To Lower Drug Prices, Should Progressives Follow This Billionaire?
By Jeanette Contreras
A new front just opened in the battle to lower drug prices, and serial entrepreneur and investor Mark Cuban is leading the charge.
His firm, the Mark Cuban Cost Plus Drug Company, is planning to sell deeply discounted generic medicines directly to patients -- bypassing the insurance companies, pharmacy benefit managers, and other industry middlemen that currently pocket 51 cents of every dollar spent on pharmaceuticals.
It's a brilliant yet simple model that could deliver huge savings to everyone struggling with high drug prices, especially for minorities and those with a rare disease. Ironically, the brash billionaire's business plan could serve as inspiration for progressive lawmakers in Congress who are trying to reform our country's broken healthcare system.
As a recent Commonwealth Fund report details, minority groups disproportionately suffer from a litany of health issues -- from higher maternal mortality to elevated rates of chronic conditions like diabetes and hypertension.
There are several structural reasons for these inequities -- including unequal access to lifesaving medications. According to the Kaiser Family Foundation, minority groups are significantly less likely than whites to have insurance. And a recent study found that nearly 50% of working-age people are inadequately insured -- meaning they're often on the hook for high deductibles. Minorities also have lower participation rates in the special tax-advantaged savings accounts that make high-deductible health insurance plans feasible.
This lack of access to high-quality health insurance is part of the reason that nearly one in four Americans finds it difficult to pay for medication.
Insurers compound this problem by hiring middlemen known as pharmacy benefit managers, or PBMs, to negotiate with drug companies for bulk discounts on medicines. These PBMs take a cut of those discounts and share the rest with insurers. But they rarely, if ever, share the savings with patients at the pharmacy counter.
Case in point: a new JAMA study revealed that as a generic hepatitis-B drug got significantly cheaper, PBMs and insurers pocketed the savings as they continued to charge patients on high-deductible plans an average of $133 per month -- a hefty level of cost-sharing that forced more than half of patients to abandon their prescribed course of treatment.
Here's where Mark Cuban's disruptive model intervenes.
Since the Cost Plus Drug Company doesn't work with insurers at all, it passes all negotiated savings directly to patients, with a flat 15% operations markup and a negligible pharmacy fee.
The savings are gargantuan. Imatinib, a generic chemotherapy drug, retails for $2,502.50 -- but with Mark Cuban's company? Just $17.10. Valganciclovir, an antiviral, goes from $1750.43 retail to $100.20. And potassium chloride, prescribed to more than 4.5 million Americans, drops from $975.77 retail to just $3.57.
In short, it's a game-changer -- especially for the disadvantaged folks who might rely on pricey medications to survive, have inadequate insurance, or struggle to pay the bills.

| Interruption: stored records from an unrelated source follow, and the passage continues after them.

(** X7. The integer setter given the integer of an enumerator does what the
    typed setter does with that enumerator. *)
Theorem int_setter_of_enumerator (this : Config) (w : World) :
  (∀ e, setInstallChoice_int (InstallChoice_to_int e) this w = setInstallChoice e this w) ∧
  (∀ e, setSwapChoice_int (SwapChoice_to_int e) this w = setSwapChoice e this w).
Proof.
  split; intros e.
  - change (setInstallChoice_int (InstallChoice_to_int e) this)
      with (e' ← deref (InstallChoice_of_int (checked_InstallChoice (InstallChoice_to_int e)));
            setInstallChoice e' this).
    rewrite M_bind_eq.
    replace (checked_InstallChoice (InstallChoice_to_int e)) with (InstallChoice_to_int e)
      by by destruct e.
    by rewrite InstallChoice_of_to_int.
  - change (setSwapChoice_int (SwapChoice_to_int e) this)
      with (e' ← deref (SwapChoice_of_int (checked_SwapChoice (SwapChoice_to_int e)));
            setSwapChoice e' this).
    rewrite M_bind_eq.
    replace (checked_SwapChoice (SwapChoice_to_int e)) with (SwapChoice_to_int e)
      by by destruct e.
    by rewrite SwapChoice_of_to_int.
Qed.

(** X8. The record in the store follows the Config: a setter call that
    changes a choice leaves the record of both current choices in the store,
    and a call that changes nothing keeps an agreeing record agreeing. *)
Theorem setters_keep_record_in_step (this : Config) (w : World) :
  (∀ c, c ≠ m_installChoice this ∨ record_in_step this w →
        ∃ this' w', setInstallChoice c this w = Some (this', w') ∧
                    record_in_step this' w') ∧
  (∀ c, c ≠ m_swapChoice this ∨ record_in_step this w →
        ∃ this' w', setSwapChoice c this w = Some (this', w') ∧
                    record_in_step this' w').
Proof.
  split; intros c Hpre.
  - rewrite setInstallChoice_eq. do 2 eexists. split; [reflexivity|].
    case_bool_decide as Hc.
    + intros g. rewrite store_publish, store_notify.
      destruct (store w) as [g0|]; [|done]. intros [= <-]. apply lookup_insert_eq.
    + destruct Hpre as [?|Hpre]; [done|].
      destruct (decide (c = m_installChoice this)) as [->|]; [|done].
      by rewrite set_installChoice_same.
  - rewrite setSwapChoice_eq. do 2 eexists. split; [reflexivity|].
    case_bool_decide as Hc.
    + intros g. rewrite store_publish, store_notify.
      destruct (store w) as [g0|]; [|done]. intros [= <-]. apply lookup_insert_eq.
    + destruct Hpre as [?|Hpre]; [done|].
      destruct (decide (c = m_swapChoice this)) as [->|]; [|done].
      by rewrite set_swapChoice_same.
Qed.

Lemma setters_keep_record_in_step_witness :
  ∃ this' w', setSwapChoice SwapFile config0 world0 = Some (this', w') ∧
              record_in_step this' w'.
Proof.
  apply (proj2 (setters_keep_record_in_step config0 world0) SwapFile).
  left. discriminate.
Defined.

Lemma publish_publish (a c : InstallChoice) (b d : SwapChoice) (w : World) :
  publish c d (publish a b w) = publish c d w.
Proof.
  unfold publish at 1 3. rewrite store_publish.
  destruct (store w) as [g|] eqn:Hg; cbn [fmap option_fmap option_map].
  - unfold publish. rewrite Hg. unfold set_store. cbn [isEfiSystem emitted].
    by rewrite insert_insert_eq.
  - unfold publish. by rewrite Hg.
Qed.

(** X9. [updateGlobalStorage] overwrites: of two calls in a row only the
    second one shows, so a repeated call changes nothing; it writes no key but
    partitionChoices and emits no signal. *)
Theorem updateGlobalStorage_last_wins
    (a c : InstallChoice) (b d : SwapChoice) (w : World) :
  (updateGlobalStorage a b;; updateGlobalStorage c d) w = updateGlobalStorage c d w ∧
  ∃ w', updateGlobalStorage c d w = Some (tt, w') ∧
        emitted w' = emitted w ∧
        isEfiSystem w' = isEfiSystem w ∧
        ∀ g, store w = Some g →
             ∃ g', store w' = Some g' ∧
                   ∀ key, key ≠ "partitionChoices"%string → g' !! key = g !! key.
Proof.
  split.
  - rewrite M_bind_eq, !updateGlobalStorage_publish.
    by rewrite publish_publish.
  - rewrite updateGlobalStorage_publish. eexists. split; [reflexivity|].
    rewrite emitted_publish, isEfiSystem_publish, store_publish.
    split_and!; [done..|]. intros g ->. eexists. split; [reflexivity|].
    intros key Hkey. by rewrite lookup_insert_ne.
Qed.

(** X10. What is published can be read back: the record stored under
    partitionChoices holds, under install and swap, names that the two name
    tables map back to the published choices. *)
Theorem published_choices_read_back
    (ic : InstallChoice) (sc : SwapChoice) (w : World) (g : GlobalStorage) :
  store w = Some g →
  ∃ w' g' m,
    updateGlobalStorage ic sc w = Some (tt, w') ∧
    store w' = Some g' ∧
    g' !! "partitionChoices"%string = Some (VMap m) ∧
    NamedEnumTable.find installChoiceNames
      (CalamaresUtils.getString m "install" EmptyString) = (ic, true) ∧
    NamedEnumTable.find swapChoiceNames
      (CalamaresUtils.getString m "swap" EmptyString) = (sc, true).
Proof.
  intros Hg. rewrite updateGlobalStorage_publish.
  eexists _, _, _. split; [reflexivity|].
  rewrite store_publish, Hg. split; [reflexivity|].
  split; [apply lookup_insert_eq|].
  split; [by destruct ic|by destruct sc].
Qed.

Lemma published_choices_read_back_witness :
  ∃ w' g' m,
    updateGlobalStorage Erase SwapFile world0 = Some (tt, w') ∧
    store w' = Some g' ∧
    g' !! "partitionChoices"%string = Some (VMap m) ∧
    NamedEnumTable.find installChoiceNames
      (CalamaresUtils.getString m "install" EmptyString) = (Erase, true) ∧
    NamedEnumTable.find swapChoiceNames
      (CalamaresUtils.getString m "swap" EmptyString) = (SwapFile, true).
Proof. exact (published_choices_read_back Erase SwapFile world0 ∅ eq_refl). Defined.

Congress can -- and should -- follow Cuban's lead. After all, 83% of Americans say they want the government to lower drug prices. As the Democrats work to revive Build Back Better negotiations, an essential first step is cutting out the middlemen to save patients money.
For progressives, following a billionaire's playbook might sound strange. But Cuban's business model is the intervention that consumers need at the pharmacy counter.
Jeanette Contreras is Director of Health Policy at the National Consumers League. This piece originally ran in the International Business Times.